## Exercise directions
Show all lines below holding the string "match".

===== Data for this task =====

(* ===== verification/WdogProps.v ===== *)
(** * Watchdog timers: the queue of lags represents a set of timers

    [wd_rep] relates the queue to the timers in the order they expire, each
    with the ticks it has left.  Every operation of [Wdog] is the operation on
    timers it is meant to be. *)

From stdpp Require Import base tactics numbers sets list sorting.
From S2P Require Import Prelude Queue QueueProps Sched Wdog.

(** ** Timers *)

Record timer := mk_timer { t_id : Z; t_left : Z; t_func : Z; t_args : list Z }.

Definition cancel_timer (w : Z) (t : list timer) : list timer := filter (fun x => t_id x <> w) t.

(** Behind all timers that expire no later. *)
Fixpoint insert_timer (x : timer) (t : list timer) : list timer :=
  match t with
  | [] => [x]
  | y :: t' => if t_left y <=? t_left x then y :: insert_timer x t' else x :: t
  end.

(** A delay of [d] ticks ends with the next tick but [d], at the latest with
    the last tick the counter can hold. *)
Definition start_timer (w d f : Z) (args : list Z) (t : list timer) : list timer :=
  insert_timer (mk_timer w (Z.min (d + 1) 2147483647) f args) (cancel_timer w t).

Definition tick_timer (x : timer) : timer := mk_timer (t_id x) (t_left x - 1) (t_func x) (t_args x).

Fixpoint expired (t : list timer) : list timer :=
  match t with [] => [] | x :: t => if t_left x <=? 0 then x :: expired t else [] end.
Fixpoint pending (t : list timer) : list timer :=
  match t with [] => [] | x :: t' => if t_left x <=? 0 then pending t' else t end.

(** ** Representation *)

Abbreviation ids := (fmap t_id).

Fixpoint lags (s : wd_state) (prev : Z) (t : list timer) : Prop :=
  match t with
  | [] => True
  | x :: t => lag (wdogs s (t_id x)) = t_left x - prev /\ lags s (t_left x) t
  end.

(** What the watchdog of timer [x] calls. *)
Definition data_ok (s : wd_state) (x : timer) : Prop :=
  let d := wdogs s (t_id x) in
  func d = t_func x /\ argc d = Z.of_nat (length (t_args x)) /\ (length (t_args x) <= 4)%nat /\
  take (length (t_args x)) (parm d) = t_args x.

Definition by_time (x y : timer) : Prop := t_left x <= t_left y.

(** The active timers [t], with at least [lo] ticks left, and the free watchdogs [F]. *)
Record wd_rep (lo : Z) (s : wd_state) (t : list timer) (F : list Z) : Prop := {
  wr_active : sq_rep (wlinks s) (g_wdactivelist s) (ids t);
  wr_free : sq_rep (wlinks s) (g_wdfreelist s) F;
  wr_disj w : w ∈ ids t -> w ∉ F;
  wr_lags : lags s 0 t;
  wr_sorted : StronglySorted by_time t;
  wr_range x : x ∈ t -> lo <= t_left x <= 2147483647;
  wr_data x : x ∈ t -> data_ok s x;
  wr_flag w : WDOG_ISACTIVE (wdogs s w) = bool_decide (w ∈ ids t);
  wr_count : g_wdnfree s = Z.of_nat (length F)
}.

=====

## Exercise solution
  match t with
  match t with [] => [] | x :: t => if t_left x <=? 0 then x :: expired t else [] end.
  match t with [] => [] | x :: t' => if t_left x <=? 0 then pending t' else t end.
  match t with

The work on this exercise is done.